Novel–Lilly’s Like Lot (Part 1)

SATU

“Kamu melihat karangan bunga di sepanjang lobi?” pertanyaan tersebut mengagetkan Lilly yang sedang melamun. Lilly menyapu keringat yang mengalir pelan di dahinya sambil terus mengepel lantai di tangga darurat. “Bukan hanya di lobi, tapi juga di depan Vicenz Estate penuh papan bunga ucapan.” Terang gadis itu lagi. Tapi tampaknya Lilly tidak terlalu tertarik.

“Kamu benaran tidak lihat?” tanyanya lagi tak putus asa. Lilly menggeleng. “Aku datang pagi sekali hari ini.” Jelasnya. “Oh pantas saja, tadi memang belum ada. Tapi coba kamu keluar hotel ini sudah disihir menjadi taman bunga.” Kagumnya. “Keluarlah Lilly. Pergi lihat kamu akan menyesal jika tak kesana. Ayo.” Ajaknya lagi semangat.

“Nanti saja waktu pulang.”

“Ayolah Lilly.”

“Elle kita harus menyelesaikan ini dulu.” Lilly memandang Elle mengisyaratkannya untuk membersihkan ruangan itu. Akhirnya Elle menurut.

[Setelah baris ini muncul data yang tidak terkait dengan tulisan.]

Definition example_disk : System := mkSystem (λ _, None) (λ _, 0%nat) longer_name.

Lemma example_disk_fresh path files : fresh_name (H := example_disk) path files.
Proof.
  split.
  - destruct (files !! temporary_name files path) as [b|] eqn:E; [|done]. exfalso.
    apply elem_of_map_to_list in E. revert E. cbn [temporary_name example_disk]. unfold longer_name.
    set (name := replicate _ _). assert (Hl : length name = S (max (length path)
      (foldr (λ kv n, max (length kv.1) n) 0%nat (map_to_list files)))) by apply length_replicate.
    clearbody name. revert Hl. generalize (length path). generalize (map_to_list files) as l.
    induction l as [|kv l IH]; intros n Hl Hin; [by apply not_elem_of_nil in Hin|].
    cbn in Hl. apply elem_of_cons in Hin as [<-|Hin]; cbn in *; [lia|].
    by apply (IH (max n (length kv.1))); [lia|].
  - intros E. apply (f_equal length) in E. cbn [temporary_name example_disk] in E. unfold longer_name in E.
    rewrite length_replicate in E. lia.
Qed.

Definition example_clock (_ : nat) : Res DateTime := Ok (mkDateTime 2024 2 29 12 0 0 0 (Some 0)).
Definition example_cache : text := chars "cache.json".
(** *** Assignments *)

Definition with_locked v b := mkBackend v (be_dispatcher b) (be_session b) (be_transport b)
  (be_target b) (be_device_info b) (be_connection_info b) (be_executor b) (be_pending_close b)
  (be_hex2000_executable_path b) (be_sci8_temp_dir b) (be_global_settings_error b)
  (be_program_image_revisions b) (be_ram_image_revisions b) (be_provider b) (be_service_state b)
  (be_configuration_revision b).
Definition with_dispatcher v b := mkBackend (be_locked b) v (be_session b) (be_transport b)
  (be_target b) (be_device_info b) (be_connection_info b) (be_executor b) (be_pending_close b)
  (be_hex2000_executable_path b) (be_sci8_temp_dir b) (be_global_settings_error b)
  (be_program_image_revisions b) (be_ram_image_revisions b) (be_provider b) (be_service_state b)
  (be_configuration_revision b).
(** [_session], [_transport], [_target], [_device_info], [_connection_info] *)
Definition with_connection session transport target device_info connection_info b :=
  mkBackend (be_locked b) (be_dispatcher b) session transport target device_info connection_info
  (be_executor b) (be_pending_close b)
  (be_hex2000_executable_path b) (be_sci8_temp_dir b) (be_global_settings_error b)
  (be_program_image_revisions b) (be_ram_image_revisions b) (be_provider b) (be_service_state b)
  (be_configuration_revision b).
Definition with_device_info v b := mkBackend (be_locked b) (be_dispatcher b) (be_session b)
  (be_transport b) (be_target b) v (be_connection_info b) (be_executor b) (be_pending_close b)
  (be_hex2000_executable_path b) (be_sci8_temp_dir b) (be_global_settings_error b)
  (be_program_image_revisions b) (be_ram_image_revisions b) (be_provider b) (be_service_state b)
  (be_configuration_revision b).
Definition with_executor v b := mkBackend (be_locked b) (be_dispatcher b) (be_session b)
  (be_transport b) (be_target b) (be_device_info b) (be_connection_info b) v (be_pending_close b)
  (be_hex2000_executable_path b) (be_sci8_temp_dir b) (be_global_settings_error b)
  (be_program_image_revisions b) (be_ram_image_revisions b) (be_provider b) (be_service_state b)
  (be_configuration_revision b).
Definition with_pending_close v b := mkBackend (be_locked b) (be_dispatcher b) (be_session b)
  (be_transport b) (be_target b) (be_device_info b) (be_connection_info b) (be_executor b) v
  (be_hex2000_executable_path b) (be_sci8_temp_dir b) (be_global_settings_error b)
  (be_program_image_revisions b) (be_ram_image_revisions b) (be_provider b) (be_service_state b)
  (be_configuration_revision b).
Definition with_image_tools path dir error revision b := mkBackend (be_locked b) (be_dispatcher b)
  (be_session b) (be_transport b) (be_target b) (be_device_info b) (be_connection_info b)
  (be_executor b) (be_pending_close b) path dir error
  (be_program_image_revisions b) (be_ram_image_revisions b) (be_provider b) (be_service_state b)
  revision.
Definition with_revisions program ram b := mkBackend (be_locked b) (be_dispatcher b)
  (be_session b) (be_transport b) (be_target b) (be_device_info b) (be_connection_info b)
  (be_executor b) (be_pending_close b)
  (be_hex2000_executable_path b) (be_sci8_temp_dir b) (be_global_settings_error b)
  program ram (be_provider b) (be_service_state b) (be_configuration_revision b).
Definition with_provider v b := mkBackend (be_locked b) (be_dispatcher b) (be_session b)
  (be_transport b) (be_target b) (be_device_info b) (be_connection_info b) (be_executor b)
  (be_pending_close b)
  (be_hex2000_executable_path b) (be_sci8_temp_dir b) (be_global_settings_error b)
  (be_program_image_revisions b) (be_ram_image_revisions b) v (be_service_state b)
  (be_configuration_revision b).
Definition with_service_state v b := mkBackend (be_locked b) (be_dispatcher b) (be_session b)
  (be_transport b) (be_target b) (be_device_info b) (be_connection_info b) (be_executor b)
  (be_pending_close b)
  (be_hex2000_executable_path b) (be_sci8_temp_dir b) (be_global_settings_error b)
  (be_program_image_revisions b) (be_ram_image_revisions b) (be_provider b) v
  (be_configuration_revision b).

(** [self.x = v] *)
Definition set (f : Backend → Backend) : B unit :=
  modify (λ w, mkBackendWorld (f (bw_backend w)) (bw_env w)).

(** [self], read *)
Definition self : B Backend := gets bw_backend.

(** A call of something injected. *)
Definition env {A} (m : ST E A) : B A := λ w,
  let '(r, e) := m (bw_env w) in (r, mkBackendWorld (bw_backend w) e).

(** [self._runtime_v2_dispatcher.dispatch(event)], the event just made *)
Definition dispatch_event (event : DomainEvent) : B RuntimeTransitionResult :=
  event <- lift (DomainEvent_post_init event) ;;
  λ w, let '(r, d) := dispatch event (be_dispatcher (bw_backend w)) in
       (r, mkBackendWorld (with_dispatcher d (bw_backend w)) (bw_env w)).

(** [self.runtime_v2_snapshot] *)
Definition runtime_v2_snapshot : B RuntimeV2Snapshot :=
  b <- self ;; lift (fst (snapshot (de_store (be_dispatcher b)))).
(** The tool that converts an .out image. *)
Definition locate_tool : M (string * Hex2000Source) :=
  b <- self ;;
  match be_global_settings_error b with
  | Some error => raise (preparation_failure "GLOBAL_SETTINGS_LOAD_FAILED" (Lit error))
  | None =>
      let configured := empty_option (be_hex2000_executable_path b) in
      executable <- catch (env (locate_hex2000 configured)) (λ exc,
        if isinstance exc Hex2000ConfigurationError
        then raise (failure_from "HEX2000_CONFIGURATION_INVALID" exc)
        else if isinstance exc Hex2000NotFoundError
        then raise (failure_from "HEX2000_NOT_FOUND" exc)
        else raise exc) ;;
      ret (executable, if isSome configured then Hex2000Source.GLOBAL_SETTINGS
                       else Hex2000Source.C2000_CG_ROOT)
  end.

(** [_resolve_local_image] *)
Definition resolve_local_image (source_path : string)
    : M (string * ImageSourceKind * SourceFileFingerprint * option string * Hex2000Source) :=
  if empty_str source_path
  then raise (preparation_failure "INVALID_IMAGE_PATH" (Lit "Image path must not be empty")) else
  path <- catch (lift (resolve_path source_path))
    (λ exc, raise (if path_error exc then failure_from "INVALID_IMAGE_PATH" exc else exc)) ;;
  kind <- lift (source_kind path) ;;
  before <- fingerprint path false ;;
  if bool_decide (kind = ImageSourceKind.TXT)
  then ret (path, kind, before, None, Hex2000Source.NOT_USED) else
  tool <- locate_tool ;;
  ret (path, kind, before, Some tool.1, tool.2).
(** [_target_mismatch_failure] *)
Definition target_mismatch_failure (task_id : string) (result : OperationResult)
    (expected actual : DeviceInfo) : Res TaskExecutionResult :=
  let? error := GuiRuntimeError_post_init
    (mkGuiError "TARGET_MISMATCH" "DeviceInfo changed from the connected target identity"
       (or_stage result) ErrorDisposition.ASK_DISCONNECT (Some task_id) true true
       [("expected_device_id"%string, VInt (di_device_id expected));
        ("expected_cpu_id"%string, VInt (di_cpu_id expected));
        ("actual_device_id"%string, VInt (di_device_id actual));
        ("actual_cpu_id"%string, VInt (di_cpu_id actual))] None (Some OPERATION)) in
  TaskExecutionResult_post_init
    (mkTaskResult task_id TaskFinalStatus.FAILED (or_operation result) (or_stage result)
       [StepOperation result] NoPayload None (Some error) TaskCompletionAction.NONE false).

(** [_stale_status_failure] *)
Definition step_results (result : option OperationResult) : list StepResult :=
  match result with Some result => [StepOperation result] | None => [] end.

Definition stale_status_failure (task_id : string) (result : option OperationResult)
    : Res TaskExecutionResult :=
  failed_result task_id "STALE_CONNECTION"
    "The status result belongs to a connection that is no longer active" "status"
    "Status read failed" true [] (step_results result) None.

Vicenz Estate adalah hotel termewah di kota San Tequille. Bangunannya megah berwarna gading dengan ornamen-ornamen klasik. Di kawasan itu juga terdapat beberapa pusat belanja barang-barang branded dengan restoran Italy yang terdapat di beberapa pinggir jalan.

Sungguh keberuntungan bagi Lilly bisa bekerja di sana, meskipun hanya sebagai seorang pekerja kebersihan di hotel itu. Elle sudah di sana sejak tiga tahun yang lalu. Mereka teman satu sekolah di SMP. Elle merekomendasikan Lilly. Ya, meskipun hanya untuk menjadi seorang cleaning service ia harus mengikuti tes. Tapi, yang penting ia dapat bekerja.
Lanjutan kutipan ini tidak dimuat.